The spirited matriarch of the Dames Inn
By Mark Holmberg • Photographs by Rick Riccozi
If central casting searched for a haunted house in Wilmington, 1519 Princess St. likely would not jump out and grab them.
The yard is pristine and invites the soul to come rest on the arched veranda. There’s not one sag in the 92-year-old roofline and nary a skewed shutter waiting to bang in the breeze. The buff brick structure is tight and true. The basement is dry and happy, and the attic wouldn’t scare a child.
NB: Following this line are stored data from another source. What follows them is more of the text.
(* ===== verification/DmaTransfer.v ===== *)
(** The transfers of the PL330 driver, run by the engine: clearing a range
    (pl330_transfer_zeroes) and copying one (pl330_transfer_setup between
    memories), and sdram_ecc_init, which clears the whole memory. *)

From S2P Require Import Prelude Mmio Regs Globals Timer SdramMmr Pl330 DmaEngine.

(** ** Ranges of memory *)

Lemma fill_nil a f m x : fill a 0 f m x = m x.
Proof. unfold fill. rewrite Z.add_0_r. destruct (Z.leb_spec a x), (Z.ltb_spec x a); cbn; done || lia. Qed.

(** A range grows at its end. *)
Lemma fill_extend a n k f g m m' x :
  0 <= n -> 0 <= k -> (forall y, m' y = fill a n f m y) -> (forall i, 0 <= i < k -> g i = f (n + i)) ->
  fill (a + n) k g m' x = fill a (n + k) f m x.
Proof.
  intros Hn Hk Hm Hg. unfold fill at 1. rewrite Hm. unfold fill.
  destruct (Z.leb_spec (a + n) x), (Z.ltb_spec x (a + n + k)), (Z.leb_spec a x), (Z.ltb_spec x (a + n)),
    (Z.ltb_spec x (a + (n + k))); cbn; try lia; try done.
  rewrite Hg by lia. f_equal. lia.
Qed.

(** ** Clearing a range *)

Section zeroes.
Variables dst size : Z.
Variable mem : Z -> Z.
Hypothesis Hdst : 0 <= dst.
Hypothesis Hend : dst + size <= 2 ^ 32.

(** [n] bytes are cleared, the next address is a multiple of [al]. *)
Definition cleared_range (c al n : Z) (d : dma_data) : Prop :=
  d_ccr d = c /\ d_dar d = u32 (dst + n) /\ (dst + n) mod al = 0 /\
  forall x, d_mem d x = fill dst n (fun _ => 0) mem x.

(** A store moves its bytes if its beats divide [al]; nothing is asked when the
    range has no room for it. *)
Lemma moves_STZ c al k :
  dst_bytes c = k -> dst_incs c = true -> 0 < k -> 0 < al -> k mod al = 0 ->
  (k <= size -> 0 < dst_size c /\ al mod dst_size c = 0) ->
  moves size (cleared_range c al) eq _emit_STZ k.
Proof.
  intros Hk Hi Hpos Hal0 Hal Hs pre post l n d Hn HN (Hc & Hd & Ha & Hm). destruct d as [sar dar ccr fifo m].
  cbn [d_ccr d_dar d_mem] in *. subst ccr dar. destruct Hs as [Hs0 Hs]; [lia|].
  assert (Hw : u32 (dst + n) = dst + n) by (apply u32_word; unfold word; lia).
  assert (Hb : (dst + n) mod dst_size c = 0).
  { apply Z.mod_divide in Ha, Hs; [|lia..]. apply Z.mod_divide; [lia|]. by etrans. }
  exists l, (mk_data sar (u32 (dst + n + k)) c fifo (fill (dst + n) k (fun _ => 0) m)). split_and!; [|split_and!|done].
  - eapply runs_insn; [done|]. change (off _emit_STZ) with 1. cbn [exec_insn exec_data].
    rewrite Hk, Hi, Hw. unfold burst_ok. rewrite Hb, (proj2 (Z.leb_le _ _)) by lia. done.
  - done.
  - cbn. by rewrite Z.add_assoc.
  - rewrite Z.add_assoc, Z.add_mod, Ha, Hal by lia. apply Z.mod_0_l. lia.
  - intros x. cbn [d_mem]. by apply fill_extend; try lia.
Qed.
(* ===== verification/BlinkerMisc.v ===== *)
(** The misc driver of the blinker (driver/blinker_misc_module): the file
    operations and the interrupt handler, run concurrently.

    A handler is a [prog]: a tree of the kernel services it calls, in the order
    of the code, with one branch per answer.  [exec] runs one handler alone;
    [step] interleaves the handlers of any number of processes with the
    interrupt handler and with the peripheral, one service at a time; the
    handler may start at any point, as on another processor, and that a process
    masks interrupts while it holds the spin lock is part of the discipline of
    the locks rather than of the steps.  What the
    file leaves out (the bodies of probe, remove and the sysfs attributes are
    placeholders there) is not modelled. *)

From S2P Require Import Prelude Blinker.

(** ** Kernel services *)

Definition EFAULT : Z := 14.
Definition ERESTARTSYS : Z := 512.

(** The counters of struct blinker_dev. *)
Inductive counter := open_count | release_count | ioctl_count | read_count | write_count.

Inductive action :=
| DownInterruptible                (* down_interruptible(&dev->sem) *)
| Up                               (* up(&dev->sem) *)
| SpinLockIrqsave                  (* spin_lock_irqsave(&g_irq_lock, flags) *)
| SpinUnlockIrqrestore             (* spin_unlock_irqrestore(&g_irq_lock, flags) *)
| SpinLock                         (* spin_lock(&g_irq_lock) *)
| SpinUnlock                       (* spin_unlock(&g_irq_lock) *)
| IoRead8 (address : bool)         (* ioread8, memcpy_fromio of one byte *)
| IoWrite8 (v : Z) (address : bool) (* iowrite8, memcpy_toio of one byte *)
| WaitEventInterruptible           (* wait_event_interruptible(g_irq_wait_queue, interrupt_flag != 0);
                                      wake_up_interruptible makes it test the flag again *)
| SetInterruptFlag (v : Z)         (* interrupt_flag = v *)
| Incr (c : counter)               (* dev->c++ *)
| IncrIrqCount                     (* g_irq_count++ *)
| FromUser                         (* get_user of a 32-bit value, copy_from_user of a byte *)
| ToUser (v : Z).                  (* put_user, copy_to_user of a byte *)

(** The answers: [true] for a call that was interrupted or that faulted, the
    byte read, and the user's value unless its address faults. *)
Definition answer (a : action) : Type :=
  match a with
  | DownInterruptible | WaitEventInterruptible | ToUser _ => bool
  | IoRead8 _ => Z
  | FromUser => option Z
  | _ => unit
  end.
(** The creation of the STARTED run succeeds, the update to SUCCESS throws
    [e], and the update to FAILED succeeds. *)
Lemma recomputeAnalytics_failed (w : World) (e : Thrown) :
  planAt (faults w) 0 = None ->
  planAt (faults w) 1 = Some e ->
  planAt (faults w) 2 = None ->
  recomputeAnalytics w
  = (Returned (RecomputeFailed (messageOf e)),
     mkWorld (users w) (imports w) (posts w) (metricsSnapshots w)
       (prisma.markRun (nextId w) (runFailed (messageOf e) (now w))
                       (recomputeRuns w)
        ++ [RecomputeRun.mk (nextId w) FAILED (now w) (Some (now w))
                            (Some (messageOf e))])
       (S (nextId w)) (now w)
       (console w ++ ["[Analytics] Starting recompute..."]
        ++ ["[Analytics] Recompute failed: " +:+ messageOf e])
       (drop 3 (faults w))).
Proof.
  intros H0 H1 H2. unfold recomputeAnalytics.
  rewrite bind_run, consoleLog_run.
  rewrite bind_run, newDate_run. wsimpl.
  rewrite bind_run, recomputeRun_create_run by (wsimpl; exact H0).
  wsimpl. rewrite tryCatch_run. rewrite bind_run, newDate_run. wsimpl.
  cbn [RecomputeRun.id].
  rewrite bind_run. unfold prisma.recomputeRun_update at 1.
  rewrite (datastore_throw _ _ e) by (wsimpl; now rewrite planAt_tail).
  wsimpl.
  rewrite bind_run, consoleLog_run. cbv zeta.
  rewrite bind_run, newDate_run. wsimpl.
  destruct (find_app_last (fun r => Nat.eqb (RecomputeRun.id r) (nextId w))
              (recomputeRuns w)
              (RecomputeRun.mk (nextId w) STARTED (now w) None None))
    as [r0 Hr0]; [apply Nat.eqb_refl|].
  rewrite bind_run.
  rewrite (recomputeRun_update_run _ _ _ r0)
    by (wsimpl; first [exact Hr0 | now rewrite !planAt_tail]).
  wsimpl. rewrite ret_run.
  rewrite markRun_last by reflexivity. rewrite <- app_assoc.
  f_equal. f_equal. now destruct (faults w) as [|? [|? [|? ?]]].
Qed.

(** The creation of the STARTED run succeeds, the update to SUCCESS throws,
    and the update to FAILED throws [e]: the recompute throws [e] and the
    run stays STARTED. *)
Lemma recomputeAnalytics_stuck (w : World) (e1 e2 : Thrown) :
  planAt (faults w) 0 = None ->
  planAt (faults w) 1 = Some e1 ->
  planAt (faults w) 2 = Some e2 ->
  recomputeAnalytics w
  = (Threw e2,
     mkWorld (users w) (imports w) (posts w) (metricsSnapshots w)
       (recomputeRuns w
        ++ [RecomputeRun.mk (nextId w) STARTED (now w) None None])
       (S (nextId w)) (now w)
       (console w ++ ["[Analytics] Starting recompute..."]
        ++ ["[Analytics] Recompute failed: " +:+ messageOf e1])
       (drop 3 (faults w))).
Proof.
  intros H0 H1 H2. unfold recomputeAnalytics.
  rewrite bind_run, consoleLog_run.
  rewrite bind_run, newDate_run. wsimpl.
  rewrite bind_run, recomputeRun_create_run by (wsimpl; exact H0).
  wsimpl. rewrite tryCatch_run. rewrite bind_run, newDate_run. wsimpl.
  cbn [RecomputeRun.id].
  rewrite bind_run. unfold prisma.recomputeRun_update at 1.
  rewrite (datastore_throw _ _ e1) by (wsimpl; now rewrite planAt_tail).
  wsimpl.
  rewrite bind_run, consoleLog_run. cbv zeta.
  rewrite bind_run, newDate_run. wsimpl.
  rewrite bind_run. unfold prisma.recomputeRun_update.
  rewrite (datastore_throw _ _ e2) by (wsimpl; now rewrite !planAt_tail).
  wsimpl. rewrite <- app_assoc.
  f_equal. f_equal. now destruct (faults w) as [|? [|? [|? ?]]].
Qed.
Inside this bright and airy Prairie-style home, the floors don’t creak and the furnace won’t groan, although, from time to time, “you have to down and kick it in the right spot,” says Patricia Peters. “Pat” is the current owner of the Dames Inn, although, truth be told, the home owns her.
“I am possessed,” she admits with a wry, Martha Stewart-like smile. A couple of hours with her inside this amazingly original and personally decorated house proves just how true this is.
The 1924 home, built for Walter Bergen, secretary to mercantile magnate Alexander Sprunt, has become known as a gently haunted inn, thanks to Peters’ possession. It’s listed among the historic haunts of the Port City. Plenty of ghost hunters have combed through it, one of them posting a YouTube video with recorded ghostly voices, laughter and orbs.
“Yes, it is well and truly occupied by a spirit,” says Bonnie Sandera, a local medium, shamanic healer and hypnotist with Cape Fear RIP (Researchers Investigating the Paranormal).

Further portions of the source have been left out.